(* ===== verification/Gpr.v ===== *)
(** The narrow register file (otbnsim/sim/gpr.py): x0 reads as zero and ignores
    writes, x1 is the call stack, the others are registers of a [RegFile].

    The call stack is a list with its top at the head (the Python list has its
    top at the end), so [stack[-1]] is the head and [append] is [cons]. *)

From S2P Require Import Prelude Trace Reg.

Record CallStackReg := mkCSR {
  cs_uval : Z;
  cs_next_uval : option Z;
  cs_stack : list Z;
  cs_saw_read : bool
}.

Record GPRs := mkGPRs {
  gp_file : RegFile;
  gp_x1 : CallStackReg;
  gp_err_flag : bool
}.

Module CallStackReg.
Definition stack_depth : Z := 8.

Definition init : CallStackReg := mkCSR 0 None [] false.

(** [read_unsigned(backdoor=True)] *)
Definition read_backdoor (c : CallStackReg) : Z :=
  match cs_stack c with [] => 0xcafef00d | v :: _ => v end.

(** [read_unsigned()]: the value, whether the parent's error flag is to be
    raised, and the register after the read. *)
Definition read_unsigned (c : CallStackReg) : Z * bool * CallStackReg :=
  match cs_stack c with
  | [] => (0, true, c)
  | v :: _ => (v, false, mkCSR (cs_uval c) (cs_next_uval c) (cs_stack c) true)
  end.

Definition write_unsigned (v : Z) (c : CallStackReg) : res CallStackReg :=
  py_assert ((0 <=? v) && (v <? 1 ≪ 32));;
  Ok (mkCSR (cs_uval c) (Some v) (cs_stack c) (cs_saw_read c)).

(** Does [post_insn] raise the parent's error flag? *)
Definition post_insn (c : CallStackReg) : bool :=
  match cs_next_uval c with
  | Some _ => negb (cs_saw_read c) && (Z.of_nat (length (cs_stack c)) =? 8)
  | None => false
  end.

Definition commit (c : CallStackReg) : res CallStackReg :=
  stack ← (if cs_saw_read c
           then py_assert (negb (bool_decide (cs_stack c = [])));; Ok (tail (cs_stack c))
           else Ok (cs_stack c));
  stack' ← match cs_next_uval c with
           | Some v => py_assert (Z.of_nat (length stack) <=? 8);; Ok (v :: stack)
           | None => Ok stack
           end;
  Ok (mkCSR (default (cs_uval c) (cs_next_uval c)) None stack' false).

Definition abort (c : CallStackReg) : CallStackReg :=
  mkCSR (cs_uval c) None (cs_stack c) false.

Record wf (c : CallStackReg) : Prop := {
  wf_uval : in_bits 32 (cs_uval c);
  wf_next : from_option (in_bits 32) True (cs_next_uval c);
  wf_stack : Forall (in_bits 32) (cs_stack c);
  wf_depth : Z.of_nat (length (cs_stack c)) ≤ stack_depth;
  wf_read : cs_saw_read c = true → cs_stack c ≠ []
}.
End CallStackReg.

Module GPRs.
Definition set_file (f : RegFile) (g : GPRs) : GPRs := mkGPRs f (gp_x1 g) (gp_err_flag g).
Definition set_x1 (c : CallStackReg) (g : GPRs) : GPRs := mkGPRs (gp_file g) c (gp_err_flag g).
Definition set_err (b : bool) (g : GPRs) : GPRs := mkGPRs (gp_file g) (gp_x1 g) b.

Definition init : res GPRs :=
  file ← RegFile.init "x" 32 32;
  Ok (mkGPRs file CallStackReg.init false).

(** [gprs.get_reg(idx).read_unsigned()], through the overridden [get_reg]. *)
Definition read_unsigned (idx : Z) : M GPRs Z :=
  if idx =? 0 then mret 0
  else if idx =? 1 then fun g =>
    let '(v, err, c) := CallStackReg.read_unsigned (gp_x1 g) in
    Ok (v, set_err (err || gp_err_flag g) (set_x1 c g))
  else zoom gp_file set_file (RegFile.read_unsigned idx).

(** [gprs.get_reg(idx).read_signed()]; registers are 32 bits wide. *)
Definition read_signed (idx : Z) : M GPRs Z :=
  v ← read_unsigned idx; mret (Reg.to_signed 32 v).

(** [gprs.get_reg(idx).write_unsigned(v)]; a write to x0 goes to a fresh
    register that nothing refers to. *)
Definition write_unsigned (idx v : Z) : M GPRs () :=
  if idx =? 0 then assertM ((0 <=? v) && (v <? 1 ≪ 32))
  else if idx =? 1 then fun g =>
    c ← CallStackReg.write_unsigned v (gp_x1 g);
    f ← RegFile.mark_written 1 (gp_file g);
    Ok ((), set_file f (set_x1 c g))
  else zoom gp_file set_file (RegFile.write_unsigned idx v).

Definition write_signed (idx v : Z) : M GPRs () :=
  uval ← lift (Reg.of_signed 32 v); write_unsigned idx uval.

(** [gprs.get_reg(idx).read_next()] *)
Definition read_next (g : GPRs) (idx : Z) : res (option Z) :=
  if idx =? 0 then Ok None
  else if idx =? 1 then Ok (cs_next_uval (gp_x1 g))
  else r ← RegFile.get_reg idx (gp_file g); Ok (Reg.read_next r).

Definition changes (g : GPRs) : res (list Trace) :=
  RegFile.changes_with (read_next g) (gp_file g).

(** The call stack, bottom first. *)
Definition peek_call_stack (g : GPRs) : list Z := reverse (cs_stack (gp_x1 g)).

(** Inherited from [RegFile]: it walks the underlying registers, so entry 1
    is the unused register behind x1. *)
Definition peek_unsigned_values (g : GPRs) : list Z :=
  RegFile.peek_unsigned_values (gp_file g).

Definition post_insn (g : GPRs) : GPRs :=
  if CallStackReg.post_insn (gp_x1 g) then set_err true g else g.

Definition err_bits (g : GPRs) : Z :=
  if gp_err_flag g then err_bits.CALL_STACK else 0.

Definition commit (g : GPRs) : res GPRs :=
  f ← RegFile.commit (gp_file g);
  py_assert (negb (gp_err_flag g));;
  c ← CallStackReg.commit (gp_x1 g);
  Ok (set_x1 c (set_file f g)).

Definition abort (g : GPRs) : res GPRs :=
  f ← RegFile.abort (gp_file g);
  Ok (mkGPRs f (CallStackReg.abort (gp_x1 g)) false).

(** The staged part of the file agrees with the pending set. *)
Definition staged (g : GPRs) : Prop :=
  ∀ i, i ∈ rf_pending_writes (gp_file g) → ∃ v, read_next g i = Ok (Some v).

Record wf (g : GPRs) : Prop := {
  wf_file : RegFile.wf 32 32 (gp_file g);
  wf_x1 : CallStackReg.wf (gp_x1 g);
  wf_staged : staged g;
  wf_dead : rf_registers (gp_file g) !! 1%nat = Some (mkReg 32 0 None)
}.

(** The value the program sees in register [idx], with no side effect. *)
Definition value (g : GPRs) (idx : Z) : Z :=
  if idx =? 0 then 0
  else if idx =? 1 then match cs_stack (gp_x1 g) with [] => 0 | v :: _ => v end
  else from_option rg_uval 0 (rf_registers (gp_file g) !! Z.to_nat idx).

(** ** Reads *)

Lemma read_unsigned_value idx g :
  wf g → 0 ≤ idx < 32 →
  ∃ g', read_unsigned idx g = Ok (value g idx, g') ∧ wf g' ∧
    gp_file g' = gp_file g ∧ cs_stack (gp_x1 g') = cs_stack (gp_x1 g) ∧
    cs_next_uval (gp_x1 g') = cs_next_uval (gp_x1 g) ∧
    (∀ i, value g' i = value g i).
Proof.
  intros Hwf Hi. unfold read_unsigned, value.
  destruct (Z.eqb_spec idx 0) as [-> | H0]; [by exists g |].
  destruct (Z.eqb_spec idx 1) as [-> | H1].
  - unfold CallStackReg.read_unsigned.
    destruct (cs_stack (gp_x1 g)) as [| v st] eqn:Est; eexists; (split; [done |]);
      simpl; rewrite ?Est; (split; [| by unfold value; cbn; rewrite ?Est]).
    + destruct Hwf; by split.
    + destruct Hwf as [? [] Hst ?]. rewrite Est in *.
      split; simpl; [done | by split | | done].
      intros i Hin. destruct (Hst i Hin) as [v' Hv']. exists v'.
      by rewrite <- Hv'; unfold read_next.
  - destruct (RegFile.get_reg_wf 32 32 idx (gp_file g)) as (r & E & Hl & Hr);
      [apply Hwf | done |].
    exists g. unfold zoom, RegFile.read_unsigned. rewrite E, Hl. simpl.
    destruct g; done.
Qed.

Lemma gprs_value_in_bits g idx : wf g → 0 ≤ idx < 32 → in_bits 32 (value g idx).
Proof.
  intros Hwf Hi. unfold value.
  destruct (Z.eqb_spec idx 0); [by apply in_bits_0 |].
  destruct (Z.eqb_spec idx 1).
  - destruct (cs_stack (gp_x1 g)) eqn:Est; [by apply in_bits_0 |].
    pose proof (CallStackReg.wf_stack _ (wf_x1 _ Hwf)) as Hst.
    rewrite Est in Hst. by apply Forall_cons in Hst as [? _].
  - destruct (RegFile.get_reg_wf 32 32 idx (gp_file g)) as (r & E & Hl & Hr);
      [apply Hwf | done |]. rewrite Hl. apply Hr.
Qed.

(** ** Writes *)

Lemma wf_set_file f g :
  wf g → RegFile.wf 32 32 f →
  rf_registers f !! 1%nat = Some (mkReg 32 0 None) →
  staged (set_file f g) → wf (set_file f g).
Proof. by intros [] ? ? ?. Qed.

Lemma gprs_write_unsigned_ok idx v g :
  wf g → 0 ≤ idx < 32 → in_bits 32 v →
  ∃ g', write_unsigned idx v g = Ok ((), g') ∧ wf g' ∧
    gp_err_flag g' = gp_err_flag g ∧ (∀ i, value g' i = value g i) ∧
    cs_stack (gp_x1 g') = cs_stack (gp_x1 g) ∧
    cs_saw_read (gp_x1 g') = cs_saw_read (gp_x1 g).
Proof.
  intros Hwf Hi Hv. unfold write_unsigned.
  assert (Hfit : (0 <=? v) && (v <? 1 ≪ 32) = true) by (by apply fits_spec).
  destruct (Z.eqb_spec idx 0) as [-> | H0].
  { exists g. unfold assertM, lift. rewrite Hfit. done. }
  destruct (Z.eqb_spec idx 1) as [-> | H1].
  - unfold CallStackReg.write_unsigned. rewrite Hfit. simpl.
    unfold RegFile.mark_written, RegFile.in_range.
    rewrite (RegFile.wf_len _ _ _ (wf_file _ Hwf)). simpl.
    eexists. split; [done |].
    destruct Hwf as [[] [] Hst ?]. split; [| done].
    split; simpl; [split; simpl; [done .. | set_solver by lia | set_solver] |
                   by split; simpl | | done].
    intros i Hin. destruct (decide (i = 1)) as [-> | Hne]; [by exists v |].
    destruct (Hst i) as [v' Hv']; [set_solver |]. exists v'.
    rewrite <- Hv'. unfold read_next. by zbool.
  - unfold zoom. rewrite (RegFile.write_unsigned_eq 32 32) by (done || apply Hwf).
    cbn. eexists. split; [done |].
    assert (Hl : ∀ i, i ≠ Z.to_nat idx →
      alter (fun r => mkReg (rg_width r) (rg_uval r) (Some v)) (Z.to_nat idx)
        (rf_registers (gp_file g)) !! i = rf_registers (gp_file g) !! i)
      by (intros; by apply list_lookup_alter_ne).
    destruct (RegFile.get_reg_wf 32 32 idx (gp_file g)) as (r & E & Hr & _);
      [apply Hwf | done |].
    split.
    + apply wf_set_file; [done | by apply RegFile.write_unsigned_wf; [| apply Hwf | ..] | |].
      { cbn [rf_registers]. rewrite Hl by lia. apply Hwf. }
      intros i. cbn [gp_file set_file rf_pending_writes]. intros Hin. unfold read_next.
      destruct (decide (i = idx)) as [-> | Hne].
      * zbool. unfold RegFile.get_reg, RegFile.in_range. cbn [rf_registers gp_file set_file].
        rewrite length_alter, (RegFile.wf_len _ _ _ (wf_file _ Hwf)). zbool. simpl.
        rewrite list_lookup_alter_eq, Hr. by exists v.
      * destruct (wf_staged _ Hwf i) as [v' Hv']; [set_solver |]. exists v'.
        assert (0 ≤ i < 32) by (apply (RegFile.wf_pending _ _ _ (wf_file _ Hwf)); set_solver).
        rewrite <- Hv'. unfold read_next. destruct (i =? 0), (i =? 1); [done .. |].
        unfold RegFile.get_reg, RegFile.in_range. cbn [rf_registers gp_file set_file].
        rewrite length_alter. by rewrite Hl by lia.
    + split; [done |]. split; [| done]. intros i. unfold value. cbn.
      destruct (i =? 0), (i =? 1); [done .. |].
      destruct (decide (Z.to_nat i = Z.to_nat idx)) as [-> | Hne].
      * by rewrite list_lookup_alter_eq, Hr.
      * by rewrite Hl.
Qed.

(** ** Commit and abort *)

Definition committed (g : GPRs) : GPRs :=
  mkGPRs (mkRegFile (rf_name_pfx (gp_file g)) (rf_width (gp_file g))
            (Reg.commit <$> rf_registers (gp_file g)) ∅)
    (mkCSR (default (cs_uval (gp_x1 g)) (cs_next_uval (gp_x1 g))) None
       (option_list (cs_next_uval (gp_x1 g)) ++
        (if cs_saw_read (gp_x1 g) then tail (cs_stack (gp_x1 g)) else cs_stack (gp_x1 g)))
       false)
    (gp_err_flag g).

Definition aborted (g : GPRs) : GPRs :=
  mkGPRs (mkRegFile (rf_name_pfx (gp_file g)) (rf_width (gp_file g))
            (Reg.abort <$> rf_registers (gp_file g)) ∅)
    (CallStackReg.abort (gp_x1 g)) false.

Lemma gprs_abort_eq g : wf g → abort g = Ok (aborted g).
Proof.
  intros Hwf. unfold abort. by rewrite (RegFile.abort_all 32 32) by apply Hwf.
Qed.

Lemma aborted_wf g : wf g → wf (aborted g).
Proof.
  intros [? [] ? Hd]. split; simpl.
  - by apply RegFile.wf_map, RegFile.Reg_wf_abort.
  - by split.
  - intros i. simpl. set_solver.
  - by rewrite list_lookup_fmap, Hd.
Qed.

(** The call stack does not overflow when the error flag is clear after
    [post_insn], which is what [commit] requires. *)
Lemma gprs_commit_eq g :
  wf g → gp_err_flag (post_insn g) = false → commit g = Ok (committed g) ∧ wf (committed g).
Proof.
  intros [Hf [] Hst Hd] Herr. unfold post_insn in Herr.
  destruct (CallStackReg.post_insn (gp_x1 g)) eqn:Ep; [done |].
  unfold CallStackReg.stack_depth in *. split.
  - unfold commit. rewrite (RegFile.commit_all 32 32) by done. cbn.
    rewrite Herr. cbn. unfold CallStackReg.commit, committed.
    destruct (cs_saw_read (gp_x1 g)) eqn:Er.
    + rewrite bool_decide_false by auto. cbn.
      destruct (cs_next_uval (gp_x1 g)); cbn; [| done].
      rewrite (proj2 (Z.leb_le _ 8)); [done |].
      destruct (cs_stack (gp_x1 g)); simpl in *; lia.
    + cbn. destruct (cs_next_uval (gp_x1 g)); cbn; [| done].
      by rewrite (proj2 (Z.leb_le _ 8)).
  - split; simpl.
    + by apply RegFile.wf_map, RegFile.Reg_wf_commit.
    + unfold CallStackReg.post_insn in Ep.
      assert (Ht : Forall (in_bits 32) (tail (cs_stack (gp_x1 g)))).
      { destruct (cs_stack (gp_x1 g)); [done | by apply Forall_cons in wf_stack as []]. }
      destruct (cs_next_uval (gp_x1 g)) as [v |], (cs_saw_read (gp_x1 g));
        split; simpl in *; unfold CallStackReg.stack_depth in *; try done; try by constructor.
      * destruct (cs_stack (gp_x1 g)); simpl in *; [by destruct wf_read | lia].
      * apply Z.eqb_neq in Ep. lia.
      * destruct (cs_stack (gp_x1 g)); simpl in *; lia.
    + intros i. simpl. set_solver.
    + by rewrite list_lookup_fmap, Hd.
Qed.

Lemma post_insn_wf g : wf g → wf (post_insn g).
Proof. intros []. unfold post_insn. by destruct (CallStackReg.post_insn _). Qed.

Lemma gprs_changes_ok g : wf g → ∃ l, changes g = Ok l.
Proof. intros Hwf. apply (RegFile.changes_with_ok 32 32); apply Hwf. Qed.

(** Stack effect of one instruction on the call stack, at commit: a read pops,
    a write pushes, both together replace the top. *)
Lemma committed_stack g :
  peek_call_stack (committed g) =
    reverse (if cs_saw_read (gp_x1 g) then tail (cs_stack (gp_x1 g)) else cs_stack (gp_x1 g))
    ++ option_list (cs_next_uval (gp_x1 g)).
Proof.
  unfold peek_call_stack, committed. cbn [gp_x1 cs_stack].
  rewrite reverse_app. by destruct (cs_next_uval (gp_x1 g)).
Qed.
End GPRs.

_____

Action item
All lines in the entries above that hold the word "lift" need to be copied.

Answer to the exercise
  uval ← lift (Reg.of_signed 32 v); write_unsigned idx uval.
  { exists g. unfold assertM, lift. rewrite Hfit. done. }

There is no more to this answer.